Background: Management for chemotherapy-induced peripheral neuropathy (CIPN) includes prompt recognition and dose reduction or discontinuation of the neurotoxic agents. CIPN remains under-detected in routine clinical practice and better methods for its early detection are warranted. Aims: To evaluate the feasibility of a point-of-care device in the early detection of CIPN. Methods and Results: Cancer patients (n = 12) scheduled to receive neurotoxic chemotherapy docetaxel, oxaliplatin (OX), or vincristine were recruited for the pilot study (NCT04778878). The patients were assessed with a point-of-care nerve conduction study device (Mediracer® NCS), EORTC QLQ-CIPN20 and NPSI questionnaires, and healthcare professional-assessed CTCAE-based grading at baseline and thereafter every 6-weeks up to 18 weeks or until chemotherapy discontinuation. The set-up of point-of-care device was easy but it only provide successful NCS measurement results in 55% of the patients.
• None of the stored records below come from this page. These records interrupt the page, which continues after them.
(* ===== verification/Database.v ===== *)
(** * The database layer (src/pkg/database)

    The three collections as the front end and the back end see them: documents
    by key, patches under optimistic concurrency, leases. Each operation is the
    code's, over the client of Cosmos.v. A document handed to a closure is a
    value: the closure returns the document it has changed. *)
From S2P Require Import Prelude GoStrings.
From S2P Require Import Azure Api.
From S2P Require Import Cosmos.

(** The number of pages a listing may have before a run is cut off *)
Class PageBound := page_bound : nat.

#[export] Instance OpenShiftClusterDocument_Document : Document OpenShiftClusterDocument := {
  d_ID := ocd_ID; d_ETag d := m_ETag (ocd_Meta d) }.
#[export] Instance SubscriptionDocument_Document : Document SubscriptionDocument := {
  d_ID := sd_ID; d_ETag d := m_ETag (sd_Meta d) }.
#[export] Instance AsyncOperationDocument_Document : Document AsyncOperationDocument := {
  d_ID := ad_ID; d_ETag d := m_ETag (ad_Meta d) }.

(** The service and the run-time, for the three collections *)
Class Account (W : Type) := {
  account_clusters :: Service W OpenShiftClusterDocument;
  account_subscriptions :: Service W SubscriptionDocument;
  account_async :: Service W AsyncOperationDocument;
}.

(** A conflict on creation is reported as a failed precondition. *)
Definition conflict_as_precondition {A} (r : A + error) : A + error :=
  match r with
  | inr (ErrCosmos n code msg) =>
      if decide (n = StatusConflict) then inr (ErrCosmos StatusPreconditionFailed code msg) else r
  | _ => r
  end.
Definition unwrap {W A} (r : A + error) : M W A :=
  match r with inl a => ret a | inr e => throw e end.

Definition not_lower (what key : string) : error :=
  ErrOther (what +:+ " " +:+ Quote key +:+ " is not lower case").

(** The read-modify-write loop of the three [patch] methods *)
Definition patch_loop {W D} `{Runtime W} (get : M W D) (f : D -> M W D) (put : D -> M W (option D))
    : M W (option D) :=
  RetryOnPreconditionFailed (do! doc <- get; do! doc <- f doc; put doc).

Definition renewLease : Options := mkOptions false ["renewLease"] [] EmptyString.
Definition retryLater : Options := mkOptions false ["retryLater"] [] EmptyString.

(** [for _, doc := range docs { ...; continue | return }] of the two [Dequeue]
    methods: the outcome of the first document whose update is not refused. *)
Fixpoint first_update {W D} (update : D -> M W (option D)) (docs : list D)
    : M W (option (option D)) :=
  match docs with
  | [] => ret None
  | doc :: docs =>
      do! r <- try (update doc);
      if is_status r StatusPreconditionFailed then first_update update docs
      else do! doc <- unwrap r; ret (Some doc)
  end.

Fixpoint dequeue_loop {W D} (next : queryIterator -> M W (option (Documents D) * queryIterator))
    (update : D -> M W (option D)) (fuel : nat) (i : queryIterator) : M W (option D) :=
  match fuel with
  | 0 => lift OutOfFuel
  | S fuel =>
      do! '(docs, i) <- next i;
      match docs with
      | None => ret None
      | Some docs =>
          do! r <- first_update update (ds_Documents docs);
          match r with
          | Some doc => ret doc
          | None => dequeue_loop next update fuel i
          end
      end
  end.

(** ** openshiftclusters.go *)
Module OpenShiftClusters.
Record openShiftClusters := mkOpenShiftClusters {
  c : documentClient;
  uuid : string;
}.

Definition query_key (key : string) : Query :=
  mkQuery "SELECT * FROM OpenShiftClusters doc WHERE doc.key = @key" [mkParameter "@key" key].
Definition query_prefix (prefix : string) : Query :=
  mkQuery "SELECT * FROM OpenShiftClusters doc WHERE STARTSWITH(doc.key, @prefix)"
    [mkParameter "@prefix" prefix].
Definition query_dequeue : Query :=
  mkQuery ("SELECT * FROM OpenShiftClusters doc WHERE NOT (doc.openShiftCluster.properties.provisioningState IN (" +:+
    dquote +:+ "Succeeded" +:+ dquote +:+ ", " +:+ dquote +:+ "Failed" +:+ dquote +:+
    ")) AND (doc.leaseExpires ?? 0) < GetCurrentTimestamp() / 1000") [].

Definition partitionKey (key : string) : res string :=
  do? r <- ParseResourceID key; Ok (r_SubscriptionID r).

Section ops.
Context {W : Type} `{!Runtime W, !Account W, !PageBound}.
Notation Doc := OpenShiftClusterDocument (only parsing).

Definition Create (d : openShiftClusters) (doc : Doc) : M W (option Doc) :=
  if decide (ocd_Key doc <> ToLower (ocd_Key doc)) then throw (not_lower "key" (ocd_Key doc))
  else
    do! pk <- lift (partitionKey (ocd_Key doc));
    let doc := doc <| ocd_PartitionKey := pk |> in
    do! r <- try (Cosmos.Create (c d) (ocd_PartitionKey doc) doc None);
    unwrap (conflict_as_precondition r).

Definition Get (d : openShiftClusters) (key : string) : M W Doc :=
  if decide (key <> ToLower key) then throw (not_lower "key" key)
  else
    do! partitionKey <- lift (partitionKey key);
    do! docs <- QueryAll (c d) page_bound partitionKey (query_key key) None;
    match ds_Documents docs with
    | [] => throw (ErrCosmos StatusNotFound EmptyString EmptyString)
    | [doc] => ret doc
    | l => throw (ErrOther ("read " +:+ Itoa (Z.of_nat (length l)) +:+ " documents, expected <= 1"))
    end.

Definition update (d : openShiftClusters) (doc : Doc) (options : option Options) : M W (option Doc) :=
  if decide (ocd_Key doc <> ToLower (ocd_Key doc)) then throw (not_lower "key" (ocd_Key doc))
  else Replace (c d) (ocd_PartitionKey doc) doc options.

Definition patch (d : openShiftClusters) (key : string) (f : Doc -> M W Doc)
    (options : option Options) : M W (option Doc) :=
  patch_loop (Get d key) f (fun doc => update d doc options).

Definition Patch (d : openShiftClusters) (key : string) (f : Doc -> M W Doc) : M W (option Doc) :=
  patch d key f None.

Definition with_lease (d : openShiftClusters) (f : Doc -> M W Doc) (doc : Doc) : M W Doc :=
  if decide (ocd_LeaseOwner doc <> uuid d) then throw (ErrOther "lost lease") else f doc.

Definition patchWithLease (d : openShiftClusters) (key : string) (f : Doc -> M W Doc)
    (options : option Options) : M W (option Doc) :=
  patch d key (with_lease d f) options.

Definition PatchWithLease (d : openShiftClusters) (key : string) (f : Doc -> M W Doc)
    : M W (option Doc) := patchWithLease d key f None.

Definition Update (d : openShiftClusters) (doc : Doc) : M W (option Doc) := update d doc None.

Definition Delete (d : openShiftClusters) (doc : Doc) : M W unit :=
  if decide (ocd_Key doc <> ToLower (ocd_Key doc)) then throw (not_lower "key" (ocd_Key doc))
  else Cosmos.Delete (c d) (ocd_PartitionKey doc) doc (Some (mkOptions true [] [] EmptyString)).

Definition ListByPrefix (d : openShiftClusters) (subscriptionID prefix : string) : res queryIterator :=
  if decide (prefix <> ToLower prefix) then Err (not_lower "prefix" prefix)
  else Ok (Query_ subscriptionID (query_prefix prefix) None).

(** What [Dequeue] writes into a document it takes *)
Definition take (d : openShiftClusters) (doc : Doc) : Doc :=
  doc <| ocd_LeaseOwner := uuid d |> <| ocd_Dequeues := int64 (ocd_Dequeues doc + 1) |>.

Definition Dequeue (d : openShiftClusters) : M W (option Doc) :=
  dequeue_loop (Next (c d)) (fun doc => update d (take d doc) (Some renewLease)) page_bound
    (Query_ EmptyString query_dequeue None).

Definition Lease (d : openShiftClusters) (key : string) : M W (option Doc) :=
  patchWithLease d key ret (Some renewLease).

(** What [EndLease] writes into the document *)
Definition end_lease (provisioningState failedProvisioningState : ProvisioningState) (doc : Doc)
    : res Doc :=
  do? oc <- deref (ocd_OpenShiftCluster doc);
  let oc := set_failed_state failedProvisioningState (set_state provisioningState oc) in
  let doc := doc <| ocd_OpenShiftCluster := Some oc |>
                 <| ocd_LeaseOwner := EmptyString |> <| ocd_LeaseExpires := 0%Z |> in
  let doc := if decide (provisioningState = ProvisioningStateSucceeded)
             then doc <| ocd_Dequeues := 0%Z |> else doc in
  Ok (doc <| ocd_AsyncOperationID := EmptyString |>).

Definition EndLease (d : openShiftClusters) (key : string)
    (provisioningState failedProvisioningState : ProvisioningState) : M W (option Doc) :=
  patchWithLease d key (fun doc => lift (end_lease provisioningState failedProvisioningState doc)) None.
End ops.
End OpenShiftClusters.

(** ** subscriptions.go *)
Module Subscriptions.
Record subscriptions := mkSubscriptions {
  c : documentClient;
  uuid : string;
}.

Definition query_dequeue : Query :=
  mkQuery "SELECT * FROM Subscriptions doc WHERE (doc.deleting ?? false) AND (doc.leaseExpires ?? 0) < GetCurrentTimestamp() / 1000" [].

Section ops.
Context {W : Type} `{!Runtime W, !Account W, !PageBound}.
Notation Doc := SubscriptionDocument (only parsing).

Definition Create (d : subscriptions) (doc : Doc) : M W (option Doc) :=
  if decide (sd_ID doc <> ToLower (sd_ID doc)) then throw (not_lower "id" (sd_ID doc))
  else
    do! r <- try (Cosmos.Create (c d) (sd_ID doc) doc None);
    unwrap (conflict_as_precondition r).

Definition Get (d : subscriptions) (id : string) : M W (option Doc) :=
  if decide (id <> ToLower id) then throw (not_lower "id" id)
  else Cosmos.Get (c d) id id None.

Definition update (d : subscriptions) (doc : Doc) (options : option Options) : M W (option Doc) :=
  if decide (sd_ID doc <> ToLower (sd_ID doc)) then throw (not_lower "id" (sd_ID doc))
  else Replace (c d) (sd_ID doc) doc options.

(** [f] looks at the document at once, so a nil document panics here. *)
Definition patch (d : subscriptions) (id : string) (f : Doc -> M W Doc)
    (options : option Options) : M W (option Doc) :=
  patch_loop (do! doc <- Get d id; lift (deref doc)) f (fun doc => update d doc options).

Definition with_lease (d : subscriptions) (f : Doc -> M W Doc) (doc : Doc) : M W Doc :=
  if decide (sd_LeaseOwner doc <> uuid d) then throw (ErrOther "lost lease") else f doc.

(** The [options] argument is not passed on. *)
Definition patchWithLease (d : subscriptions) (key : string) (f : Doc -> M W Doc)
    (options : option Options) : M W (option Doc) :=
  patch d key (with_lease d f) None.

Definition Update (d : subscriptions) (doc : Doc) : M W (option Doc) := update d doc None.

Definition take (d : subscriptions) (doc : Doc) : Doc :=
  doc <| sd_LeaseOwner := uuid d |> <| sd_Dequeues := int64 (sd_Dequeues doc + 1) |>.

Definition Dequeue (d : subscriptions) : M W (option Doc) :=
  dequeue_loop (Next (c d)) (fun doc => update d (take d doc) (Some renewLease)) page_bound
    (Query_ EmptyString query_dequeue None).

Definition Lease (d : subscriptions) (id : string) : M W (option Doc) :=
  patchWithLease d id ret (Some renewLease).

Definition end_lease (done retryLater : bool) (doc : Doc) : Doc :=
  let doc := if done then doc <| sd_Deleting := false |> else doc in
  let doc := doc <| sd_LeaseOwner := EmptyString |> <| sd_LeaseExpires := 0%Z |> in
  if done || retryLater then doc <| sd_Dequeues := 0%Z |> else doc.

Definition EndLease (d : subscriptions) (id : string) (done retry_later : bool) : M W (option Doc) :=
  let options := if retry_later then Some retryLater else None in
  patchWithLease d id (fun doc => ret (end_lease done retry_later doc)) options.
End ops.
End Subscriptions.

(** ** asyncoperations.go *)
Module AsyncOperations.
Record asyncOperations := mkAsyncOperations {
  c : documentClient;
  uuid : string;
}.

Section ops.
Context {W : Type} `{!Runtime W, !Account W}.
Notation Doc := AsyncOperationDocument (only parsing).

Definition Create (d : asyncOperations) (doc : Doc) : M W (option Doc) :=
  if decide (ad_ID doc <> ToLower (ad_ID doc)) then throw (not_lower "id" (ad_ID doc))
  else
    do! r <- try (Cosmos.Create (c d) (ad_ID doc) doc None);
    unwrap (conflict_as_precondition r).

Definition Get (d : asyncOperations) (id : string) : M W (option Doc) :=
  if decide (id <> ToLower id) then throw (not_lower "id" id)
  else Cosmos.Get (c d) id id None.

Definition Patch (d : asyncOperations) (id : string) (f : Doc -> M W Doc) : M W (option Doc) :=
  patch_loop (do! doc <- Get d id; lift (deref doc)) f
    (fun doc => Replace (c d) (ad_ID doc) doc None).
End ops.
End AsyncOperations.

(** ** database.go *)
Record Database := mkDatabase {
  db_AsyncOperations : AsyncOperations.asyncOperations;
  db_OpenShiftClusters : OpenShiftClusters.openShiftClusters;
  db_Subscriptions : Subscriptions.subscriptions;
}.

(** The triggers of the two queues, as the service will run them *)
Definition trigger_body (seconds : Z) : string :=
  "function trigger() {" +:+ newline_s +:+
  "	var request = getContext().getRequest();" +:+ newline_s +:+
  "	var body = request.getBody();" +:+ newline_s +:+
  "	var date = new Date();" +:+ newline_s +:+
  "	body[" +:+ dquote +:+ "leaseExpires" +:+ dquote +:+ "] = Math.floor(date.getTime() / 1000) + " +:+
    Itoa seconds +:+ ";" +:+ newline_s +:+
  "	request.setBody(body);" +:+ newline_s +:+ "}".
Definition trigger_renewLease : Trigger :=
  mkTrigger "renewLease" EmptyString 0 EmptyString EmptyString (trigger_body 60) TriggerOperationAll TriggerTypePre.
Definition trigger_retryLater : Trigger :=
  mkTrigger "retryLater" EmptyString 0 EmptyString EmptyString (trigger_body 600) TriggerOperationAll TriggerTypePre.

Section new.
Context {W : Type} `{!Runtime W, !Service W Trigger}.

(** Creates each trigger; one that exists already is fine. *)
Fixpoint create_triggers (triggerc : documentClient) (triggers : list Trigger) : M W unit :=
  match triggers with
  | [] => ret tt
  | trigger :: triggers =>
      do! r <- try (Triggers.Create triggerc trigger);
      match r with
      | inr e => if IsErrorStatusCode e StatusConflict then create_triggers triggerc triggers else throw e
      | inl _ => create_triggers triggerc triggers
      end
  end.

Definition NewOpenShiftClusters (uuid : string) (dbc : databaseClient) (dbid collid : string)
    : M W OpenShiftClusters.openShiftClusters :=
  let c := NewDocumentClient dbc dbid collid in
  do! _ <- create_triggers c [trigger_renewLease];
  ret (OpenShiftClusters.mkOpenShiftClusters c uuid).

Definition NewSubscriptions (uuid : string) (dbc : databaseClient) (dbid collid : string)
    : M W Subscriptions.subscriptions :=
  let c := NewDocumentClient dbc dbid collid in
  do! _ <- create_triggers c [trigger_renewLease; trigger_retryLater];
  ret (Subscriptions.mkSubscriptions c uuid).

Definition NewAsyncOperations (uuid : string) (dbc : databaseClient) (dbid collid : string)
    : AsyncOperations.asyncOperations :=
  AsyncOperations.mkAsyncOperations (NewDocumentClient dbc dbid collid) uuid.

(** [NewDatabase], on the account, key and database name of the environment *)
Definition NewDatabase (databaseAccount masterKey databaseName uuid : string) : M W Database :=
  do! dbc <- lift (NewDatabaseClient databaseAccount masterKey);
  let ao := NewAsyncOperations uuid dbc databaseName "AsyncOperations" in
  do! oc <- NewOpenShiftClusters uuid dbc databaseName "OpenShiftClusters";
  do! s <- NewSubscriptions uuid dbc databaseName "Subscriptions";
  ret (mkDatabase ao oc s).
End new.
The factors related to failed measurement were older age, more frequent comorbidities, and a history of smoking. With the follow-up measurements, decreasing median nerve mean conduction velocity and amplitude, and increasing median nerve mean distal latency were detected on OX-patients. Of the used questionnaires, NPSI was found to be non-feasible with majority of the patients failing to complete the questionnaire while CIPN20 was feasible on all the subjects. CIPN20 score did not show any changes in the follow-up. Conclusions: Point-of-care assessment for NCS was feasible but measurements frequently failed especially on patients with pre-existing high-risk for neuropathy. OX-treated showed decreasing NCS results while other measures were unable to access the change. The system should be further validated with a larger patient cohort preferably treated with OX and low-risk for pre-existing neuropathy.